Forse però dovrei chiedermi quanto sia giusto farlo.

Una persona entra nella mia vita in punta di piedi, mi fa sentire apprezzata, presa in considerazione, e mi pone al di sopra degli altri. Mostra pazienza, delicatezza, comprende cosa nascondo e non me lo fa pesare.

Non dice nemmeno nulla per dissuadermi da quel che mi fa stare bene. Si limita a sedersi accanto a me, facendomi dimenticare per cosa soffro.
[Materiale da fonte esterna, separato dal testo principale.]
Lemma placed_gain st B : placed -> right_outside st B -> forall i, (i < size)%nat ->
  65535 * (map (burst_weight B st) src).[i] - 1 <= gain (costs.[i]) (code_bit code u0 i).
Proof using.
  intros HP Hr i Hi. rewrite map_src, (placed_from HP) by done. unfold burst_weight. destruct (Z.ltb_spec (src.[i]) 0).
  - unfold gain, TETRA_SOFT_NEUTRAL. destruct (_ =? 0); lia.
  - pose proof (cost_nth block (Z.to_nat (src.[i])) (placed_block HP)) as Hc. unfold is_cost in Hc.
    destruct (decide (st <= src.[i] < st + B)) as [Hin|Hout].
    + rewrite (proj2 (andb_true_iff _ _)) by (split; [apply Z.leb_le|apply Z.ltb_lt]; lia). unfold gain. destruct (_ =? 0); lia.
    + rewrite (proj2 (andb_false_iff _ _)) by (rewrite Z.leb_gt, Z.ltb_ge; lia). rewrite Hr by done. unfold gain.
      destruct (edge_bit code (state_at code u0 (i / lanes code)) (u0 (i / lanes code)%nat) (i mod lanes code)) as [E|E];
        unfold code_bit; rewrite E; cbn; lia.
Qed.

(** The decoder finds the path [u0]. *)
Definition found (junk out : list Z) : Prop :=
  let r := conv_viterbi code junk costs n out in
  length r = length out /\ forall t, r.[t] = if decide (t < n)%nat then u0 t else out.[t].

Context (junk out : list Z) (Hn : (n <= 512)%nat) (Hj : (n * 16 <= length junk)%nat) (Ho : (n <= length out)%nat).

Lemma placed_burst st B : placed -> right_outside st B -> 1 <= least_weight code (map (burst_weight B st) src) n -> found junk out.
Proof using Hcode Hlin Hn Hj Ho.
  intros HP Hr Hw. destruct (placed_path HP).
  apply (viterbi_decides code Hcode Hlin junk costs n out u0 (map (burst_weight B st) src)); try done; [apply (placed_costs HP)|by apply placed_gain].
Qed.

Lemma placed_one st : placed -> right_outside st 1 -> 0 <= st -> 3 <= least_weight code (map (burst_weight 0 0) src) n -> found junk out.
Proof using Hcode Hlin Hn Hj Ho.
  intros HP Hr Hst Hw. set (w := map (burst_weight 0 0) src) in *. destruct (placed_path HP).
  assert (Hk : exists k, forall i, (i < size)%nat -> (w.[k <- -1]).[i] <= (map (burst_weight 1 st) src).[i]).
  { assert (Hne : forall i, (i < size)%nat -> src.[i] <> st -> w.[i] <= (map (burst_weight 1 st) src).[i]).
    { intros i Hi Hne. unfold w. rewrite !map_src by done. unfold burst_weight. destruct (Z.ltb_spec (src.[i]) 0); [done|].
      rewrite (proj2 (andb_false_iff _ _)) by (rewrite Z.leb_gt, Z.ltb_ge; lia).
      by rewrite (proj2 (andb_false_iff _ _)) by (rewrite Z.leb_gt, Z.ltb_ge; lia). }
    destruct (decide (Exists (fun i => src.[i] = st) (seq 0 size))) as [X|X].
    - apply Exists_exists in X as (k & Hk & Ek). apply elem_of_seq in Hk. exists k. intros i Hi. rewrite nth_insert.
      destruct (decide (k = i /\ _)) as [[<- _]|Hne'].
      + rewrite map_src by done. unfold burst_weight. rewrite Ek, (proj2 (Z.ltb_ge _ 0)) by lia.
        by rewrite (proj2 (andb_true_iff _ _)) by (split; [apply Z.leb_le|apply Z.ltb_lt]; lia).
      + apply Hne; [done|]. intros Ei. apply Hne'. split; [|unfold w; rewrite length_map, (placed_src HP); lia].
        apply (placed_unique HP); [lia|done|lia|congruence].
    - exists size. intros i Hi. rewrite nth_insert_ne by lia. apply Hne; [done|]. intros Ei. apply X, Exists_exists.
      exists i. split; [apply elem_of_seq; lia|done]. }
  destruct Hk as [k Hk].
  apply (viterbi_decides_one code Hcode Hlin junk costs n out u0 w k); try done; [apply (placed_costs HP)| |].
  - destruct (decide (k < size)%nat) as [Hi|Hi]; [|rewrite nth_overflow by (unfold w; rewrite length_map, (placed_src HP); lia); lia].
    unfold w. rewrite map_src by done. unfold burst_weight. destruct (_ <? 0); [lia|]. destruct (_ && _); lia.
  - intros i Hi. specialize (Hk i Hi). pose proof (placed_gain st 1 HP Hr i Hi). lia.
Qed.
End Placed.

(** What is sent for a block of [t2] bits: encode, puncture to [K] bits, interleave. *)
Definition signalling_transmit (K t2 : nat) (a : Z) (frame : list Z) : list Z :=
  let mother := conv_encode k_signalling_code frame t2 (replicate (t2 * 4) 0) in
  let type3 := fst (tetra_rcpc_puncture_by_id TETRA_RCPC_PUNCT_2_3 mother (Z.of_nat (t2 * 4)) (replicate K 0) (Z.of_nat K)) in
  tetra_block_interleave type3 (replicate K 0) (Z.of_nat K) a.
Ed io, per ringraziarla, mento come probabilmente tanti hanno fatto prima di me.

Dunque è naturale domandarsi se mi trovi nella posizione di pretendere che torni.

Ma lasciarlo andare significherebbe morire, perché adesso, grazie a lui, io vedo.
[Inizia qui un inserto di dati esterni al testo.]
Lemma rm_decode_near received x l info : near received x l ->
  tetra_rm3014_decode received info = (match info with Some _ => Some x | None => None end, Z.of_nat (length l)).
Proof.
  intros Hn. destruct (near_range _ _ _ Hn) as (Hr & Hs & He). destruct Hn as (Hx & Hl & H3 & _). rewrite rm_decode_eq, Hs by done.
  destruct (Z.eqb_spec (rm_syndrome (error_of l)) 0) as [E0|Hne].
  - assert (Hnil : places []) by (split; [apply NoDup_nil_2|apply Forall_nil_2]).
    pose proof (error_unique l [] Hl Hnil H3 ltac:(cbn; lia) E0) as E. pose proof (error_weight l Hl) as W. rewrite E, error_weight in W by done.
    change (error_of []) with 0 in E. rewrite E in He. rewrite He, near_info by done. by rewrite <- W.
  - assert (H1 : (1 <= length l)%nat) by (destruct l; [by destruct Hne|cbn; lia]).
    pose proof (error_for_complete l Hl (conj H1 H3)) as Hc. destruct (rm3014_error_for _) as [p|] eqn:Ep; [|done].
    apply error_for_sound in Ep as (l' & Hl' & -> & H3' & Hs').
    pose proof (error_unique l' l Hl' Hl ltac:(lia) H3 Hs') as E. pose proof (error_weight l Hl) as W. pose proof (error_weight l' Hl') as W'.
    rewrite E in W'. rewrite E, He, near_info by done. do 2 f_equal. lia.
Qed.

Lemma rm_decode_far received info : 0 <= received < 2 ^ 32 -> (forall x l, ~ near received x l) -> tetra_rm3014_decode received info = (info, -1).
Proof.
  intros Hr Hf. destruct (Z_lt_ge_dec received (2 ^ 30)) as [H|H].
  - rewrite rm_decode_eq by lia. destruct (Z.eqb_spec (rm_syndrome received) 0) as [E0|Hne].
    + exfalso. destruct (rm_zero_syndrome received ltac:(lia) E0) as [E Hx]. apply (Hf (Z.shiftr received 16) []).
      split; [done|]. split; [split; [apply NoDup_nil_2|apply Forall_nil_2]|]. split; [cbn; lia|]. change (error_of []) with 0. by rewrite Z.lxor_0_r.
    + destruct (rm3014_error_for (rm_syndrome received)) as [p|] eqn:Ep; [|done]. exfalso.
      apply error_for_sound in Ep as (l & Hl & _ & H3 & Hs). set (c := Z.lxor received (error_of l)).
      assert (Hc : 0 <= c < 2 ^ 30) by (apply lxor_range; [lia|lia|apply error_range, Hl]).
      destruct (rm_zero_syndrome c Hc) as [E Hx]; [unfold c; by rewrite rm_syndrome_lxor, Hs, Z.lxor_nilpotent|].
      apply (Hf (Z.shiftr c 16) l). split; [done|]. split; [done|]. split; [lia|]. rewrite <- E. unfold c. xor_solve.
  - unfold tetra_rm3014_decode. rewrite (proj2 (Z.eqb_neq _ 0)); [done|]. rewrite Z.shiftr_div_pow2 by lia.
    change (2 ^ Z.of_nat RM3014_BITS) with (2 ^ 30). pose proof (Z.div_le_mono (2 ^ 30) received (2 ^ 30)) as D. rewrite Z.div_same in D by lia. lia.
Qed.

(** ** The access assignment channel *)

(** Bit [i] of a half as sliced, phase and polarity undone. *)
Definition received_bit (phase_rot : Z) (inverted : bool) (dibits : list Z) (i : nat) : bool :=
  Z.testbit (Z.lxor (tetra_dibit_derotate (dibits.[(i / 2)%nat]) (Z.land phase_rot 3)) (if inverted then 2 else 0)) (1 - Z.of_nat i mod 2).

Lemma expand_hard phase_rot inverted dibits n : let r := tetra_expand_dibits_as phase_rot inverted dibits None n (replicate (n * 2) 0) in
  length r = (n * 2)%nat /\ forall i, (i < n * 2)%nat -> r.[i] = 65535 * Z.b2z (received_bit phase_rot inverted dibits i).
Proof.
  unfold tetra_expand_dibits_as. set (soft := if negb _ then None else None).
  assert (Es : soft = None) by (unfold soft; by destruct (negb _)). rewrite Es. clear soft Es.
  set (d i := Z.lxor (tetra_dibit_derotate (dibits.[i]) (Z.land phase_rot 3)) (if inverted then 2 else 0)).
  assert (H3 : forall x k, 0 <= k < 2 -> Z.testbit (Z.land x 3) k = Z.testbit x k).
  { intros x k Hk. change 3 with (Z.ones 2). by rewrite Z.land_spec, Z.ones_spec_low, andb_true_r by lia. }
  enough (H : forall k, (k <= n)%nat -> let r := for_ 0 k (fun i out =>
      let d := Z.land (d i) 3 in
      let out := out.[(i * 2)%nat <- if Z.land (Z.shiftr d 1) 1 =? 0 then 0x0000 else 0xFFFF] in
      out.[(i * 2 + 1)%nat <- if Z.land d 1 =? 0 then 0x0000 else 0xFFFF]) (replicate (n * 2) 0) in
    length r = (n * 2)%nat /\ forall i, (i < k * 2)%nat -> r.[i] = 65535 * Z.b2z (received_bit phase_rot inverted dibits i)) by (by apply H).
  intros k Hk. cbv zeta. induction k as [|k IH]; [split; [apply length_replicate|intros i Hi; lia]|].
  rewrite for_S by lia. destruct (IH ltac:(lia)) as [L IH']. clear IH. rename IH' into IH.
  set (r := for_ 0 k _ _) in *. rewrite !length_insert. split; [done|]. intros i Hi.
  rewrite shiftr_land1, land1_testbit, !H3 by lia. rewrite !nth_insert, length_insert, L.
  destruct (decide (i < k * 2)%nat) as [Hl|Hl].
  { repeat destruct (decide _); try lia. by apply IH. }
  unfold received_bit. fold (d (i / 2)%nat). assert (Hi2 : i = (k * 2)%nat \/ i = (k * 2 + 1)%nat) by lia. destruct Hi2 as [-> | ->].
  - rewrite decide_False, decide_True by lia. replace (k * 2 / 2)%nat with k by (symmetry; by apply Nat.div_mul).
    replace (1 - Z.of_nat (k * 2) mod 2) with 1 by (rewrite Nat2Z.inj_mul, Z.mod_mul by lia; lia). by destruct (Z.testbit (d k) 1).
  - rewrite decide_True by lia. replace ((k * 2 + 1) / 2)%nat with k by (apply (Nat.div_unique _ 2 k 1); lia).
    replace (1 - Z.of_nat (k * 2 + 1) mod 2) with 0 by (rewrite Nat2Z.inj_add, Nat2Z.inj_mul, Z.add_comm, Z.mod_add by lia; done).
    by destruct (Z.testbit (d k) 0).
Qed.

(** The scrambling sequence, defined as the generator runs. *)
Definition scrambling_bit (seed : Z) (q : nat) : bool :=
  negb (snd (tetra_lfsr32_next (scrambler seed q)) =? 0).

(** The dibits of both halves carry the 30 bits of a word, scrambled. *)
Definition aach_carries (phase_rot : Z) (inverted : bool) (half1 half2 : list Z) (seed word : Z) : Prop :=
  forall i, (i < 30)%nat ->
  (if decide (i < 14)%nat then received_bit phase_rot inverted half1 i else received_bit phase_rot inverted half2 (i - 14))
  = xorb (Z.testbit word (Z.of_nat (29 - i))) (scrambling_bit seed i).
Ho sempre saputo di interpretare un ruolo, ma con il tempo, da brava attrice, ero divenuta quel ruolo. Credevo mi piacesse, di poter realmente essere una copia in mezzo a tanti cloni, fatta ad immagine e somiglianza di chi ha creato le mie dannazioni. Ma sbagliavo, e il destino è dovuto intervenire.

Per palesarsi sotto la sua strana forma, ha lasciato che odiassi quel ruolo, che pensassi di non averlo interpretato abbastanza bene. Ero certa che la rottura con Marco fosse dipesa dalla mia pessima interpretazione, ma adesso so che era legata alla presa di coscienza che mai potrò essere un'altra.

Io sono quella che sono.

Sono l'Aurora della clinica, quella presa in giro, insultata, respinta...
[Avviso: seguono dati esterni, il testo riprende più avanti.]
(* ===== verification/NxdnChecks.v ===== *)
(** * NXDN: what the channel checks detect

    The checks of [nxdn_deperm.c] and [nxdn_dcr_utils.c] are shift registers
    held as arrays of bits (CRC-6, 7, 12 and 15), or a remainder that has to
    vanish (the CAC).  Each is the register of [Crc]'s theory, and no error
    within as many consecutive bits as the check has goes undetected. *)
From S2P Require Import Prelude BitPacking Crc NxdnFec NxdnClean.

(** ** Registers held as arrays *)

Definition value (w : nat) (s : list Z) : Z := bits_value w (fun i => s.[i]).

(** One turn of a register with feedback [a]. *)
Definition register_step (w : nat) (poly : Z) (s s' : list Z) (a : Z) : Prop :=
  length s' = w /\ forall i, (i < w)%nat ->
    s'.[i] = Z.lxor (if (S i <? w)%nat then s.[S i] else 0) (if Z.testbit poly (Z.of_nat (w - 1 - i)) then a else 0).

Section Register.
Context (w : nat) (poly : Z) (Hw : (0 < w <= 16)%nat) (Hpoly : 0 <= poly < 2 ^ Z.of_nat w).

Lemma register_crc_step s s' b : bits s -> is_bit b -> register_step w poly s s' (Z.lxor b (s.[0%nat])) ->
  bits s' /\ value w s' = crc_step w poly (value w s) b.
Proof using Hw Hpoly.
  intros Hs Hb [Hl H]. assert (Hs' : bits s').
  { apply Forall_lookup_2. intros i x Hx. pose proof (lookup_lt_Some _ _ _ Hx) as Hi. rewrite Hl in Hi.
    assert (Ex : x = s'.[i]) by (by rewrite nth_lookup, Hx). rewrite Ex, (H i Hi).
    apply is_bit_lxor.
    - destruct (S i <? w)%nat; [by apply bits_nth|by left].
    - destruct (Z.testbit _ _); [by apply is_bit_lxor; [|apply bits_nth]|by left]. }
  split; [done|]. assert (Hr : 0 <= value w s < 2 ^ Z.of_nat w) by (apply bits_value_range; intros; by apply bits_nth).
  assert (Hr' : 0 <= value w s' < 2 ^ Z.of_nat w) by (apply bits_value_range; intros; by apply bits_nth).
  assert (Hc : 0 <= crc_step w poly (value w s) b < 2 ^ Z.of_nat w) by (apply crc_step_range; lia).
  apply Z.bits_inj'. intros m Hm. destruct (decide (m < Z.of_nat w)) as [Hlt|].
  2: { rewrite !(testbit_ge_pow2 (Z.of_nat w)) by lia. done. }
  assert (Em : m = Z.of_nat (w - 1 - (w - 1 - Z.to_nat m))) by lia. set (i := (w - 1 - Z.to_nat m)%nat) in *.
  assert (Hi : (i < w)%nat) by lia.
  rewrite crc_step_bit by lia. apply Z.b2z_inj. rewrite Em at 1. unfold value at 1. rewrite testbit_bits_value by (lia || (intros; by apply bits_nth)).
  rewrite (H i Hi). replace (w - 1 - i)%nat with (Z.to_nat m) by lia. rewrite Z2Nat.id by lia.
  assert (Etop : Z.b2z (Z.testbit (value w s) (Z.of_nat w - 1)) = s.[0%nat]).
  { replace (Z.of_nat w - 1) with (Z.of_nat (w - 1 - 0)) by lia. apply testbit_bits_value; [intros; by apply bits_nth|lia]. }
  assert (Elow : (if (S i <? w)%nat then s.[S i] else 0) = Z.b2z (if decide (m = 0) then false else Z.testbit (value w s) (m - 1))).
  { destruct (Nat.ltb_spec (S i) w) as [Hlt'|Hge], (decide (m = 0)) as [E0|E0]; try lia; [|done].
    replace (m - 1) with (Z.of_nat (w - 1 - S i)) by lia. symmetry. apply testbit_bits_value; [intros; by apply bits_nth|lia]. }
  rewrite Elow, Etop. rewrite (Z.lxor_comm (s.[0%nat])).
  destruct (is_bit_lxor b (s.[0%nat]) Hb (bits_nth s 0 Hs)) as [-> | ->]; cbn [Z.eqb].
  - rewrite xorb_false_r. destruct (Z.testbit poly m); by rewrite Z.lxor_0_r.
  - destruct (if decide (m = 0) then false else _), (Z.testbit poly m); reflexivity.
Qed.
Sono l'Aurora che è stata tradita da se stessa, e se Tyler non fosse giunto, non lo avrei compreso.

Dunque, l'unico modo perché la pretesa che torni assuma legittimità, è accettarmi.

Farlo davvero, coraggiosamente e sinceramente.

E se prendere per mano quella bambina e condurla qui, nel presente, dovesse significare patire le pene dell'inferno, allora soffrirò. Se dovesse condurmi all'odio, mi odierò.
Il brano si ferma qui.